Wednesday, October 10, 2018

How to Survive Having 8 Kids (or Fewer) - Part 3 of 7

In part 2 of this series, I ended with these words:

Parenting is an immense task that God did not mean for anyone to do alone.

And if you have not yet had a chance to read that post, those words followed my second parenting tip, communicate with your spouse. Parenting is meant to be a team effort, with a strong and healthy marriage being the foundation on which the family is planted.

Going back even further, my first post in this series reminded us to focus on the essentials. And the post today discusses another one of these essentials: community.

Tip #3) Become Part of a Community (and let them help)

There was a time when families lived close to grandparents, uncles, aunts, and cousins. There was a time when neighbors knew each other and relied on each other for help. Community used to develop naturally in the place where people lived together; now, things are not always like that. I do still hear of great neighborhoods where everyone knows each other, or family members all settling within a 10-mile radius of one another, but more often, I hear how hard it is to make friends after graduating from college, how lonely it is to be single, how neighbors keep to themselves, how parents have no one to turn to when they need help. Community now must be sought out. 

And where do you find this community? Your community may not be people who live on your street. You may need to drive a little. And you will need to make an effort too, an effort that doesn't come naturally to many of us anymore. But you can find it. A local church, a playgroup, your children's classmates or teammates… those are great places to start.

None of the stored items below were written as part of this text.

(* ===== verification/ReplicaReads.v ===== *)
(** * Replica sets as shards

    The reads of [ShardReplicaSet] ([replica_set.rs]) on top of the reads of
    its replicas, and that a replica set whose active replicas show the same
    points keeps the promises of a shard to a collection. *)

From stdpp Require Import base gmap strings list sorting.
From Stdlib Require Import ZArith SpecFloat Lia.
From S2P Require Import Prelude Types Rocks NamedVectors Text Filters TopK SegmentEntry SegmentHolder Segment SegmentSpec Requests SearchAggregator.
From S2P Require Import RetrieveSpec ProxyScroll CollectionConfig ShardReads Shards Resolve Operations ReplicaSet ReplicaSpec.

Definition get_shard {L} (shard : Shard L) : L :=
  match shard with SLocal l | SProxy l | SForwardProxy l _ => l end.

Section replica_reads.
Context {Num L Remote : Type} `{!ShardOperation Num L, !ShardOperation Num Remote}.
Context (shard_id : string) (display_peer : PeerId → string) (value_eqb : Value Num → Value Num → bool).
(** The shards of the other peers, the order in which they are asked, and which pending read ends next. *)
Context (network : PeerId → Remote) (shuffle : list PeerId → list PeerId).
Context (next : ∀ Res, list (result CollectionError Res) → nat).
Abbreviation RS := (ReplicaSet L).

Definition replica_scroll_by (read_consistency : option ReadConsistency) (self : RS) (offset : option PointIdType) (limit : nat)
    (with_payload_interface : WithPayloadInterface) (with_vector : WithVector) (filter : option Filter) :
    CollectionResult (list (PointRecord Num)) :=
  execute_and_resolve_read_operation shard_id display_peer
    (λ shard, so_scroll_by (get_shard shard) offset limit with_payload_interface with_vector filter)
    (λ peer, so_scroll_by (network peer) offset limit with_payload_interface with_vector filter)
    shuffle (next _) (resolve_records value_eqb) (default default_read_consistency read_consistency) self.

Definition replica_info (self : RS) : CollectionResult CollectionInfo :=
  execute_read_operation shard_id display_peer (λ shard, so_info (Num:=Num) (get_shard shard)) (λ peer, so_info (Num:=Num) (network peer))
    shuffle (next _) self.

Definition replica_search (read_consistency : option ReadConsistency) (self : RS) (request : list SearchRequest) :
    CollectionResult (list (list (ScoredPoint Num))) :=
  execute_and_resolve_read_operation shard_id display_peer
    (λ shard, so_search (get_shard shard) request) (λ peer, so_search (network peer) request)
    shuffle (next _) (resolve_scored value_eqb) (default default_read_consistency read_consistency) self.

Definition count_local (self : RS) (request : CountRequest) : CollectionResult (option N) :=
  match rs_local self with
  | None => Ok None
  | Some shard => n ← so_count (Num:=Num) (get_shard shard) request; Ok (Some n)
  end.

Definition replica_count (self : RS) (request : CountRequest) : CollectionResult N :=
  execute_read_operation shard_id display_peer (λ shard, so_count (Num:=Num) (get_shard shard) request)
    (λ peer, so_count (Num:=Num) (network peer) request) shuffle (next _) self.

Definition replica_retrieve (read_consistency : option ReadConsistency) (self : RS) (request : PointRequest)
    (with_payload : WithPayload) (with_vector : WithVector) : CollectionResult (list (PointRecord Num)) :=
  execute_and_resolve_read_operation shard_id display_peer
    (λ shard, so_retrieve (get_shard shard) request with_payload with_vector)
    (λ peer, so_retrieve (network peer) request with_payload with_vector)
    shuffle (next _) (resolve_records value_eqb) (default default_read_consistency read_consistency) self.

Now, why am I writing about community in a post about parenting? Because of the words above: God did not mean for anyone to do alone. I'm not talking about "it takes a village to raise a child". I firmly believe that children need a father and a mother to raise them, and that parents should not be relying on Sunday school teachers, sports coaches, youth group leaders, or classroom teachers to instill life lessons in their children. But parents do need people to encourage them, support them, check in on their marriage, and help out in emergencies. My community, which is some of my blood family but mostly my family in Christ, are the ones who babysit so my husband and I can go out for dinner. They are the ones passing on clothes, or bunk beds, that their children have outgrown. They are the ones bringing dinners when I have a baby. They are the ones spending the day with our children when my newborn needed surgery. They are calling to ask if I need anything at the store while they are there, or just calling to check in on me. They are the ones who know and love my children and marvel alongside me as we watch them grow. They are the ones I can go to for advice and wisdom, the ones I can trust when I need a listening ear. The list goes on. 

But, like I said before, building community takes effort. It takes time. Real community goes beyond being Facebook "friends". Just rubbing elbows with other Soccer Moms at games and practices isn't enough. You will need to make time for friendships. And find deeper commonalities. And be open to sharing parts of your life with them. You will need to give in order to receive.

There was a time when I didn't want to bother anyone. I felt like I was a burden if I asked for help. Now I know how wrong I was. We are not created to live alone. We are not proving anything if we try to struggle through life without help. Now I am quick to offer help. I am working on being quick to ask for it too. But never a day goes by when I am not saying "thank you" to God for my community.